The sentencing shifts the case from an open investigation to a completed federal conviction and term of incarceration. The 15-year term begins immediately upon sentencing on May 6. Federal racketeering convictions of this type require the defendant to serve the full sentence minus any good-time credit authorized by the Bureau of Prisons, after which he faces supervised release.

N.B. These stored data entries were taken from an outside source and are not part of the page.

(* ===== verification/WsValidator.v ===== *)
(** * WebSocket protocol validator

    Model of src/web/restinio/restinio/websocket/impl/ws_protocol_validator.hpp:
    the frame-order and payload state machine a connection runs over every
    incoming frame, on top of the header parser ([WsParser]) and the UTF-8
    checker ([Utf8Checker]). *)

From S2P Require Import Prelude Bitops Utf8Checker WsParser.

Module WsValidator.
Import Bitops Message.
Import WsParser(message_details_t, m_final_flag, m_rsv1_flag, m_rsv2_flag, m_rsv3_flag,
  m_opcode, m_mask_flag, m_masking_key, payload_len, expected_data_t, all_bytes_loaded,
  add_byte_and_check_size, reset_expected, read_number_from_big_endian_bytes, mask_array,
  xor_byte, websocket_max_payload_size_without_ext, default_details, m_loaded_data, mk_expected).

Inductive validation_state_t :=
| initial_state
| frame_header_is_valid
| payload_part_is_valid
| frame_is_valid
| invalid_opcode
| empty_mask_from_client_side
| non_final_control_frame
| non_zero_rsv_flags
| payload_len_is_too_big
| continuation_frame_without_data_frame
| new_data_frame_without_finishing_previous
| invalid_close_code
| incorrect_utf8_data.

#[global] Instance validation_state_t_eq_dec : EqDecision validation_state_t.
Proof. solve_decision. Defined.

Definition is_control_frame (opcode : opcode_t) : bool :=
  (opcode =? connection_close_frame) || (opcode =? ping_frame) || (opcode =? pong_frame).

Definition is_data_frame (opcode : opcode_t) : bool :=
  (opcode =? text_frame) || (opcode =? binary_frame).

(** *** unmasker_t *)

Record unmasker_t := mk_unmasker {
  m_mask : list byte;              (* std::array<uint8_t, 4> *)
  m_processed_bytes_count : Z      (* size_t *)
}.

Definition unmask_byte (masked_byte : byte) (u : unmasker_t) : unmasker_t * byte :=
  (mk_unmasker (m_mask u) (wrap 64 (m_processed_bytes_count u + 1)),
   xor_byte masked_byte (nth (Z.to_nat (m_processed_bytes_count u mod 4)) (m_mask u) x00)).

Definition reset_unmasker (masking_key : Z) (u : unmasker_t) : unmasker_t :=
  mk_unmasker (mask_array masking_key) 0.

(** *** ws_protocol_validator_t *)

Inductive working_state_t := empty_state | processing_frame.
Inductive previous_data_frame_t := prev_none | prev_text | prev_binary.

#[global] Instance working_state_t_eq_dec : EqDecision working_state_t.
Proof. solve_decision. Defined.
#[global] Instance previous_data_frame_t_eq_dec : EqDecision previous_data_frame_t.
Proof. solve_decision. Defined.

Record ws_protocol_validator_t := mk_validator {
  m_validation_state : validation_state_t;
  m_working_state : working_state_t;
  m_previous_data_frame : previous_data_frame_t;
  m_current_frame : message_details_t;
  m_expected_close_code : expected_data_t;
  m_utf8_checker : Utf8.utf8_checker_t;
  m_unmask_flag : bool;
  m_unmasker : unmasker_t
}.

(** [ws_protocol_validator_t(do_unmask)]; the mask array is not read before
    [process_new_frame] has set it. *)
Definition new_validator (do_unmask : bool) : ws_protocol_validator_t :=
  mk_validator initial_state empty_state prev_none default_details (mk_expected 0 [])
    Utf8.initial do_unmask (mk_unmasker [x00; x00; x00; x00] 0).

Definition set_validation_state (s : validation_state_t) (v : ws_protocol_validator_t) :=
  mk_validator s (m_working_state v) (m_previous_data_frame v) (m_current_frame v)
    (m_expected_close_code v) (m_utf8_checker v) (m_unmask_flag v) (m_unmasker v).

Definition set_working_state (s : working_state_t) (v : ws_protocol_validator_t) :=
  mk_validator (m_validation_state v) s (m_previous_data_frame v) (m_current_frame v)
    (m_expected_close_code v) (m_utf8_checker v) (m_unmask_flag v) (m_unmasker v).

Definition set_previous (s : previous_data_frame_t) (v : ws_protocol_validator_t) :=
  mk_validator (m_validation_state v) (m_working_state v) s (m_current_frame v)
    (m_expected_close_code v) (m_utf8_checker v) (m_unmask_flag v) (m_unmasker v).

Definition set_current (f : message_details_t) (v : ws_protocol_validator_t) :=
  mk_validator (m_validation_state v) (m_working_state v) (m_previous_data_frame v) f
    (m_expected_close_code v) (m_utf8_checker v) (m_unmask_flag v) (m_unmasker v).

Definition set_close (d : expected_data_t) (v : ws_protocol_validator_t) :=
  mk_validator (m_validation_state v) (m_working_state v) (m_previous_data_frame v)
    (m_current_frame v) d (m_utf8_checker v) (m_unmask_flag v) (m_unmasker v).

Definition set_checker (c : Utf8.utf8_checker_t) (v : ws_protocol_validator_t) :=
  mk_validator (m_validation_state v) (m_working_state v) (m_previous_data_frame v)
    (m_current_frame v) (m_expected_close_code v) c (m_unmask_flag v) (m_unmasker v).

Definition set_unmasker (u : unmasker_t) (v : ws_protocol_validator_t) :=
  mk_validator (m_validation_state v) (m_working_state v) (m_previous_data_frame v)
    (m_current_frame v) (m_expected_close_code v) (m_utf8_checker v) (m_unmask_flag v) u.

Definition is_state_still_valid (v : ws_protocol_validator_t) : bool :=
  match m_validation_state v with
  | initial_state | frame_header_is_valid | payload_part_is_valid | frame_is_valid => true
  | _ => false
  end.

Definition validate_frame_header (frame : message_details_t) (v : ws_protocol_validator_t)
  : ws_protocol_validator_t * bool :=
  let v := set_validation_state frame_header_is_valid v in
  let v :=
    if negb (is_valid_opcode (m_opcode frame)) then set_validation_state invalid_opcode v
    else if is_control_frame (m_opcode frame) && negb (m_final_flag frame) then
      set_validation_state non_final_control_frame v
    else if negb (m_mask_flag frame) then
      set_validation_state empty_mask_from_client_side v
    else if m_rsv1_flag frame || m_rsv2_flag frame || m_rsv3_flag frame then
      set_validation_state non_zero_rsv_flags v
    else if is_control_frame (m_opcode frame)
            && (websocket_max_payload_size_without_ext <? payload_len frame) then
      set_validation_state payload_len_is_too_big v
    else v in
  (v, bool_decide (m_validation_state v = frame_header_is_valid)).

Downstream, the conviction requires the Bureau of Prisons to designate a facility and intake the defendant. It also obligates probation officers to prepare for eventual supervised release. The racketeering prosecution model used here triggers continued federal investigative focus on MS-13 command structures and membership rolls in the Northeast.
Other open homicide cases linked to the same MS-13 clique can now incorporate evidence developed during this prosecution under established rules of gang-enterprise admissibility.
This sentencing follows the department's long-running initiative to apply the Racketeer Influenced and Corrupt Organizations Act to transnational street gangs. The Justice Department has secured multiple convictions against MS-13 members in the District of Massachusetts using the same racketeering framework for murders and other violent crimes dating back more than a decade.